お知らせ

2025年03月01日法話

浦島太郎

輪王寺 執事長
今井 昌英

 コロナ禍以降、我が家では外食をしないのが日常となりましたが、先日、ある会合の帰り道、かつて行きつけだった隣町のファミリーレストランに何年かぶりで寄ってみたときのことです。.

 まず、内装が一新されてスッキリした店内にびっくり。夕食には少々早い時間だったせいか、私たち以外の客は数人といったところ。思わずコロナ前の賑わいと比べてしまいました。

 席に着いて次に驚いたのは以前と違うタッチパッド式の注文。戸惑いながらも妻と2人で力を合わせ、何とか注文を済ませたものの、以前のような店員さんとのやり取が懐かしく思い出されました。そしてやれやれと店内を見渡してまた驚いたのが店内を動き回る配膳ロボット。まるで未来映画のようでした。よく見ると客席担当の店員さんは一人だけ、あとは配膳ロボットが仕事を補っている様子でした。そうこうするうち店員さんが料理を運んで下さり、ようやく人間の店員さんに会うことが出来ました。

 翌日、職場でそのことを話したら、今や外食チェーンのお店はそれが当たり前だと聞いてまたビックリ。大げさに言えば浦島太郎のような気分。コロナ禍中に世の中は随分変わったものだと思い知った出来事でした。

 「諸行無常」。世の中は常に変化してゆきます。日本国内においては昨年の能登半島地震や豪雨をはじめとする自然災害と人口減少。国外においては国際紛争や激変する経済情勢、地球規模での温暖化と問題はつきません。AIを代表とする科学的技術革新は今後も進み、世の中はますます複雑化して行くことでしょう。.

 しかし、私たちは幸いにも頼るべき仏教があります。
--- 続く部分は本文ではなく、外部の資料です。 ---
(* ===== verification/Middleware.v ===== *)
(** * Middleware (pkg/frontend/middleware) and the HMAC check of wisecloud/auth.go

    The two gin middlewares in front of every route, the white list, the check
    whether a function is public, the role check, and the chain that wraps an
    invocation. A gin middleware maps a context to the context it passes on or
    to a response. The configuration, the function metadata and the answer of
    [ValidateWithIamServer] are arguments. *)

From S2P Require Import Prelude GoStrings Hashing Json Urn AliasRoute JwtAuth.
Open Scope string_scope.
Open Scope go_scope.

(** ** jwtauth_whitelist.go *)

Record AuthWhitelistRule := MkRule {
  Path : string; Methods : list string; MatchType : string; SkipAuth : bool;
}.

Definition defaultAuthWhitelist : list AuthWhitelistRule :=
  [ MkRule "/" ["GET"] "exact" true;
    MkRule "/api-docs" ["GET"] "exact" true;
    MkRule "/auth/" [] "prefix" true;
    MkRule "/healthz" ["GET"] "exact" true;
    MkRule "/serverless/v1/componentshealth" ["GET"] "exact" true;
    MkRule "/serverless/v1/capabilities" ["GET"] "exact" true;
    MkRule "/client/v1/lease" ["PUT"; "DELETE"] "exact" true;
    MkRule "/client/v1/lease/keepalive" ["POST"] "exact" true;
    MkRule "/terminal/static/" ["GET"] "prefix" true;
    MkRule "/terminal/ws" ["GET"] "exact" true;
    MkRule "/serverless/v1/ws" ["GET"] "exact" true;
    MkRule "/serverless/v1/http/" [] "prefix" true ].

(** The package variable [customAuthWhitelist]. *)
Definition SetAuthWhitelist (rules : list AuthWhitelistRule) : list AuthWhitelistRule := rules.
Definition AddAuthWhitelistRule (custom : list AuthWhitelistRule) (rule : AuthWhitelistRule)
    : list AuthWhitelistRule := (custom ++ [rule])%list.

Definition matchRule (path method : string) (rule : AuthWhitelistRule) : bool :=
  if bool_decide (Methods rule ≠ []) && negb (existsb (λ m, bool_decide (method = m)) (Methods rule))
  then false
  else if bool_decide (MatchType rule = "exact") then bool_decide (path = Path rule)
  else if bool_decide (MatchType rule = "prefix") then HasPrefix path (Path rule)
  else bool_decide (path = Path rule).
(* ===== verification/SandboxSpecFacts.v ===== *)
(** * Create requests: budgets, ports, accelerators, affinities *)

From S2P Require Import Prelude GoStrings Hashing Json SandboxNetwork SandboxNetworkFacts SandboxSpec.
Open Scope string_scope.
#[local] Arguments String.append : simpl never.

(** ** Time budgets *)

Lemma add64_small a b : (0 ≤ a < 2 ^ 62)%Z → (0 ≤ b < 2 ^ 62)%Z → add64 a b = (a + b)%Z.
Proof. intros Ha Hb. apply wrapS_small; lia. Qed.

Lemma create_timeout_env_positive env : (0 < getSandboxCreateTimeoutSeconds env 0 < 2 ^ 63)%Z.
Proof.
  unfold getSandboxCreateTimeoutSeconds, sandboxCreateTimeoutSeconds. cbn [Z.ltb Z.compare].
  case_bool_decide; [done|]. destruct (Atoi (TrimSpace env)) as [v|] eqn:E; [|done].
  destruct (v <=? 0)%Z eqn:Ev; breflect; [done|]. split; [done|]. apply Atoi_range in E. lia.
Qed.

(** The budgets of a create request are consistent: for seconds below 2^61 a
    request is refused exactly when a budget is negative, when a create budget of
    at most thirty seconds comes without a scheduling budget, or when the two leave
    less than thirty seconds; otherwise the scheduling budget is positive (and the
    requested one, if any), and the create budget is at least the requested one and
    covers scheduling, initialisation and the thirty seconds of the frontend, and
    neither overflows. *)
Theorem create_budget_consistent env c s i :
  (c < 2 ^ 61)%Z → (s < 2 ^ 61)%Z → (i < 2 ^ 61)%Z →
  match resolveSandboxCreateTimeouts env c s i with
  | Err _ =>
      (c < 0 ∨ s < 0 ∨ i < 0 ∨ (0 < c ≤ 30 ∧ s = 0) ∨ (0 < c ∧ 0 < s ∧ c < s + 30))%Z
  | Ok (create, schedule) =>
      (0 ≤ c ∧ 0 ≤ s ∧ 0 ≤ i ∧ (s = 0 → c = 0 ∨ 30 < c) ∧ (0 < c → 0 < s → s + 30 ≤ c) ∧
       1 ≤ schedule ∧ (0 < s → schedule = s) ∧ c ≤ create ∧
       schedule + effectiveSandboxInitCallTimeoutSeconds i + 30 ≤ create < 2 ^ 63)%Z
  end.
Proof.
  intros Hc Hs Hi. pose proof (create_timeout_env_positive env) as He.
  unfold resolveSandboxCreateTimeouts, validateSandboxCreateTimeoutInputs, check.
  destruct (c <? 0)%Z eqn:Ec; cbn [res_bind]; breflect; [lia|].
  destruct (s <? 0)%Z eqn:Es; cbn [res_bind]; breflect; [lia|].
  destruct (i <? 0)%Z eqn:Ei; cbn [res_bind]; breflect; [lia|].
  set (init := effectiveSandboxInitCallTimeoutSeconds i).
  assert (1 ≤ init < 2 ^ 61)%Z as Hinit.
  { unfold init, effectiveSandboxInitCallTimeoutSeconds, sandboxDefaultInitTimeoutSeconds.
    destruct (0 <? i)%Z eqn:E; breflect; lia. }
  unfold sandboxScheduleBufferSeconds, sandboxDefaultScheduleSeconds. rewrite (add64_small init) by lia.
  cbv zeta.
  destruct (c =? 0)%Z eqn:Ec0; breflect; cbn [andb].
  - destruct (s =? 0)%Z eqn:Es0; breflect.
    + rewrite add64_small by lia. destruct (_ <? _)%Z eqn:E; breflect; lia.
    + rewrite add64_small by lia. lia.
  - destruct (s =? 0)%Z eqn:Es0; breflect.
    + destruct (c <=? 30)%Z eqn:E; breflect; [lia|]. rewrite add64_small by lia. lia.
    + destruct (c <? s)%Z eqn:E; breflect; [lia|]. destruct (c - s <? 30)%Z eqn:E2; breflect; [lia|].
      destruct (c - s <? init + 30)%Z eqn:E3; breflect; [rewrite add64_small by lia|]; lia.
Qed.

Lemma create_budget_consistent_witness :
  resolveSandboxCreateTimeouts "" 100 60 20 = Ok (110, 60)%Z ∧ (60 + 20 + 30 ≤ 110)%Z.
Proof.
  pose proof (create_budget_consistent "" 100 60 20 ltac:(done) ltac:(done) ltac:(done)) as H.
  split; [reflexivity|]. assert (resolveSandboxCreateTimeouts "" 100 60 20 = Ok (110, 60)%Z) as E by reflexivity.
  rewrite E in H. destruct H as (_ & _ & _ & _ & _ & _ & _ & _ & H & _). exact H.
Defined.
(* ===== verification/SandboxLifecycle.v ===== *)
(** * Lifecycle of sandboxes (pkg/frontend/api/sandbox/handler.go, reusable_snapshot.go)

    Delete, pause, resume, reload, network update and snapshot handlers: who
    may operate on a sandbox, the signal that is sent, the mapping of errors
    to HTTP statuses and what the frontend records. The kernel behind the
    signals, the protobuf decoders, etcd reads and the function master are
    parameters; bodies arrive decoded. *)

From S2P Require Import Prelude GoStrings Hashing Json Route JwtAuth Middleware ExecEndpoint SandboxNetwork SandboxSpec SandboxCreate.
Open Scope string_scope.
Open Scope go_scope.

(** ** Signals *)

Inductive snap_type := PAUSE_RESUME | SNAPSHOT.
Inductive kill_payload :=
| PText (s : string)
| PSnap (t : snap_type) (ttl : Z) (leaveRunning : bool) (name : string) (checkpointTimeoutMs : Z)
| PStart (t : snap_type)
| PNil
| PNetwork (p : option SandboxNetworkPolicy).   (* JSON of the policy, {} for none *)

Record kill_request := MkKill {
  k_instance : string; k_signal : Z; k_payload : kill_payload; k_tenant : string;
  k_requestID : string; k_timeout : Z }.
Record kill_response := MkKillResponse { kr_code : Z; kr_message : string; kr_payload : string }.

Definition sandboxKillInstanceSignal : Z := 1.
Definition sandboxPauseInstanceSignal : Z := 18.
Definition sandboxResumeInstanceSignal : Z := 19.
Definition sandboxReloadInstanceSignal : Z := 25.
Definition sandboxUpdateNetworkSignal : Z := 26.
Definition sandboxLifecycleRequestIDHeader : string := "X-YR-Request-ID".

(** ** Errors *)

Inductive lifecycle_error :=
| LPlain (message : string)
| LHTTP (status : Z)                              (* sandboxLifecycleHTTPError *)
| LTransport                                       (* sandboxLifecycleTransportError *)
| LBusiness (operation : string) (code : Z) (message : string).
Lemma add_queue fk i r fk' rk' :
  queue_of (add fk i r) fk' rk' =
    if bool_decide (fk' = fk) && bool_decide (res_key (option_of i ResourceSpecNote) = Some rk')
    then <[InstanceID i := i]> (queue_of r fk' rk') else queue_of r fk' rk'.
Proof.
  unfold addInstance, addInstance_store, fm_addInstance, queue_of.
  destruct (GetResKeyFromStr _ _ _ _) as [k|] eqn:E; cbn [then_notify fst snd fmap option_fmap option_map].
  - cbn [notifyInstanceUpdate set_map instancesMap]. destruct (decide (fk' = fk)) as [->|Hne].
    + rewrite lookup_insert_eq, bool_decide_true by done. cbn [andb mbind option_bind].
      destruct (decide (rk' = ResSpecKey_String k)) as [->|Hne].
      * rewrite lookup_insert_eq, bool_decide_true by done. cbn. unfold q_addInstance.
        by destruct (instancesMap r !! fk); cbn; rewrite ?lookup_empty.
      * rewrite lookup_insert_ne, bool_decide_false by congruence.
        by destruct (instancesMap r !! fk); cbn; rewrite ?lookup_empty.
    + by rewrite lookup_insert_ne, bool_decide_false by congruence.
  - cbn [notifyInstanceUpdate set_map instancesMap]. rewrite (bool_decide_false (None = _)), andb_false_r by done.
    destruct (decide (fk' = fk)) as [->|Hne].
    + rewrite lookup_insert_eq. by destruct (instancesMap r !! fk); cbn; rewrite ?lookup_empty.
    + by rewrite lookup_insert_ne by congruence.
Qed.

Lemma drop_empty_queue fk r fk' rk' : queue_of (drop_empty fk r) fk' rk' = queue_of r fk' rk'.
Proof.
  unfold drop_empty, queue_of. destruct (instancesMap r !! fk) as [f|] eqn:Hf; [|done].
  destruct (size f =? 0)%nat eqn:E; [|done]. apply Nat.eqb_eq, map_size_empty_iff in E as ->. cbn.
  destruct (decide (fk' = fk)) as [->|Hne]; [by rewrite lookup_delete_eq, Hf|by rewrite lookup_delete_ne by congruence].
Qed.

Lemma fm_del_queue i f rk' :
  default ∅ ((fm_delInstance unmarshal_res marshal_resources marshal_resources_spec i f).1 !! rk') =
    if bool_decide (res_key (option_of i ResourceSpecNote) = Some rk')
    then delete (InstanceID i) (default ∅ (f !! rk')) else default ∅ (f !! rk').
Proof.
  unfold fm_delInstance. destruct (GetResKeyFromStr _ _ _ _) as [k|] eqn:E; cbn [fmap option_fmap option_map fst].
  2: by rewrite bool_decide_false.
  destruct (f !! ResSpecKey_String k) as [q|] eqn:Hq; cbn [fst].
  2:{ case_bool_decide as Hb; [|done]. injection Hb as <-. rewrite Hq. cbn. by rewrite delete_empty. }
  assert ((q_delInstance i q).1 = delete (InstanceID i) q) as Hd.
  { unfold q_delInstance. destruct (q !! InstanceID i) eqn:Hi; [done|]. cbn. by rewrite delete_id. }
  destruct (q_delInstance i q) as [q' n]. cbn [fst] in Hd |- *. subst q'.
  case_bool_decide as Hb.
  - injection Hb as <-. rewrite Hq. cbn. destruct (size _ =? 0)%nat eqn:Es.
    + apply Nat.eqb_eq, map_size_empty_iff in Es as ->. by rewrite lookup_delete_eq.
    + by rewrite lookup_insert_eq.
  - destruct (size _ =? 0)%nat; [rewrite lookup_delete_ne by congruence|rewrite lookup_insert_ne by congruence]; done.
Qed.

Lemma del_store_queue fk i r fk' rk' :
  queue_of (delInstance_store unmarshal_res marshal_resources marshal_resources_spec fk i r).1 fk' rk' =
    if bool_decide (fk' = fk) && bool_decide (res_key (option_of i ResourceSpecNote) = Some rk')
    then delete (InstanceID i) (queue_of r fk' rk') else queue_of r fk' rk'.
Proof.
  unfold delInstance_store. destruct (instancesMap r !! fk) as [f|] eqn:Hf.
  - pose proof (fm_del_queue i f rk') as H.
    destruct (fm_delInstance _ _ _ i f) as [f' n]. cbn [fst] in *. unfold queue_of. cbn.
    destruct (decide (fk' = fk)) as [->|Hne].
    + by rewrite lookup_insert_eq, bool_decide_true, Hf by done.
    + by rewrite lookup_insert_ne, bool_decide_false by congruence.
  - destruct (decide (fk' = fk)) as [->|Hb]; [|by rewrite bool_decide_false]. cbn [fst]. unfold queue_of. rewrite Hf. cbn.
    rewrite delete_empty. by destruct (_ && _).
Qed.

Lemma del_queue fk i r fk' rk' :
  queue_of (del fk i r) fk' rk' =
    if bool_decide (fk' = fk) && bool_decide (res_key (option_of i ResourceSpecNote) = Some rk')
    then delete (InstanceID i) (queue_of r fk' rk') else queue_of r fk' rk'.
Proof.
  rewrite <- del_store_queue. unfold delInstance.
  destruct (instancesMap r !! fk) as [f|] eqn:Hf.
  - rewrite drop_empty_queue. unfold then_notify. by destruct (delInstance_store _ _ _ fk i r) as [r' []].
  - unfold delInstance_store. by rewrite Hf.
Qed.

(** ** Frames: what each function leaves alone *)

Lemma add_frame fk i r :
  evictingInstances (add fk i r) = evictingInstances r ∧ routeOnlyInstances (add fk i r) = routeOnlyInstances r.
Proof. unfold addInstance, addInstance_store. by destruct (fm_addInstance _ _ _ _ _). Qed.

Lemma drop_frame fk r :
  evictingInstances (drop_empty fk r) = evictingInstances r ∧ routeOnlyInstances (drop_empty fk r) = routeOnlyInstances r.
Proof. unfold drop_empty. repeat case_match; done. Qed.

Lemma del_frame fk i r :
  evictingInstances (del fk i r) = evictingInstances r ∧ routeOnlyInstances (del fk i r) = routeOnlyInstances r.
Proof.
  unfold delInstance. case_match; [|done]. destruct (drop_frame fk (then_notify (delInstance_store unmarshal_res
    marshal_resources marshal_resources_spec fk i r))) as [-> ->].
  unfold delInstance_store. repeat case_match; done.
Qed.

Lemma route_frame id r :
  instancesMap (RemoveRouteOnlyInstance id r) = instancesMap r ∧
  evictingInstances (RemoveRouteOnlyInstance id r) = evictingInstances r.
Proof. unfold RemoveRouteOnlyInstance. repeat case_match; done. Qed.

Lemma app_update_frame k v r :
  let r' := ProcessAppInfoUpdate unmarshal_instance unmarshal_code_path unmarshal_metadata k v r in
  instancesMap r' = instancesMap r ∧ evictingInstances r' = evictingInstances r.
Proof. unfold ProcessAppInfoUpdate, StoreAppInfo. repeat case_match; done. Qed.

Lemma app_delete_frame k r :
  instancesMap (ProcessAppInfoDelete k r) = instancesMap r ∧
  evictingInstances (ProcessAppInfoDelete k r) = evictingInstances r.
Proof. unfold ProcessAppInfoDelete. repeat case_match; done. Qed.

Lemma sched_frame id i r :
  (instancesMap (sched_addInstance id i r) = instancesMap r ∧
   evictingInstances (sched_addInstance id i r) = evictingInstances r) ∧
  (instancesMap (sched_delInstance id r) = instancesMap r ∧
   evictingInstances (sched_delInstance id r) = evictingInstances r).
Proof. unfold sched_addInstance, sched_delInstance. repeat case_match; done. Qed.

Lemma remove_evicting_maps id r :
  instancesMap (removeEvictingInstance id r) = instancesMap r ∧
  evictingInstances (removeEvictingInstance id r) =
    (if bool_decide (id = "") then evictingInstances r else delete id (evictingInstances r)).
Proof.
  unfold removeEvictingInstance, removeEvicting_store. case_bool_decide; [done|].
  destruct (evictingInstances r !! id) eqn:E; [done|]. by rewrite delete_id.
Qed.

Lemma record_evicting_maps i r : InstanceID i ≠ "" →
  instancesMap (recordEvictingInstance i r) = instancesMap r ∧
  evictingInstances (recordEvictingInstance i r) = <[InstanceID i := owner_route i]> (evictingInstances r).
Proof. intros. unfold recordEvictingInstance, recordEvicting_store. by rewrite bool_decide_false. Qed.

(** Operations other than events change neither map. *)
Lemma outside_frame r o :
  (∀ ev, o ≠ Watch ev) →
  instancesMap (apply r o) = instancesMap r ∧ evictingInstances (apply r o) = evictingInstances r.
Proof.
  destruct o; intros H; cbn.
  - by destruct (H ev).
  - unfold RecordRouteOnlyInstance, recordRouteOnlyInstanceWithTTL. repeat case_match; done.
  - apply route_frame.
  - unfold timer_fires. repeat case_match; done.
  - unfold timer_runs. repeat case_match; done.
Qed.

(** ** One status per instance *)

Inductive status := Running (i : InstanceSpecification) | Evicting (i : InstanceSpecification).

(** The function key and the resource key that a value names, for an instance
    that is neither a manager's nor a scheduler's. *)
Definition keys_of (key value : string) : option (string * option string) :=
  match GetInsSpecFromEtcdValue unmarshal_instance value with
  | None => None
  | Some s =>
      let items := Split (Function s) "/" in
      if negb (length items =? 3)%nat || IsFaaSManager (nth 1 items "") || isFaaSScheduler key then None
      else
        let fk := option_of s functionKeyNote in
        if bool_decide (fk = "") then None else Some (fk, res_key (option_of s ResourceSpecNote))
  end.

(** The status that a value gives. *)
Definition status_of (id key value : string) : option status :=
  match keys_of key value, GetInsSpecFromEtcdValue unmarshal_instance value with
  | Some (_, rk), Some s =>
      if bool_decide (is_Code (Status s) = KernelInstanceStatusRunning)
      then match rk with Some _ => Some (Running (with_id id s)) | None => None end
      else if bool_decide (is_Code (Status s) = KernelInstanceStatusEvicting)
      then Some (Evicting (owner_route (with_id id s)))
      else None
  | _, _ => None
  end.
ブッダは今から2,510年前の2月15日(諸説あります)、遺言で「世の中は常に変化し続けるものである。怠ることなく修行を完成なさい」と説かれました。

 激しく変化し続ける世の中であればこそ、恐れることなく自分を信じ、正しい道を追い求めながら毎日を送りたいものだ。と、改めて思う今日この頃なのです。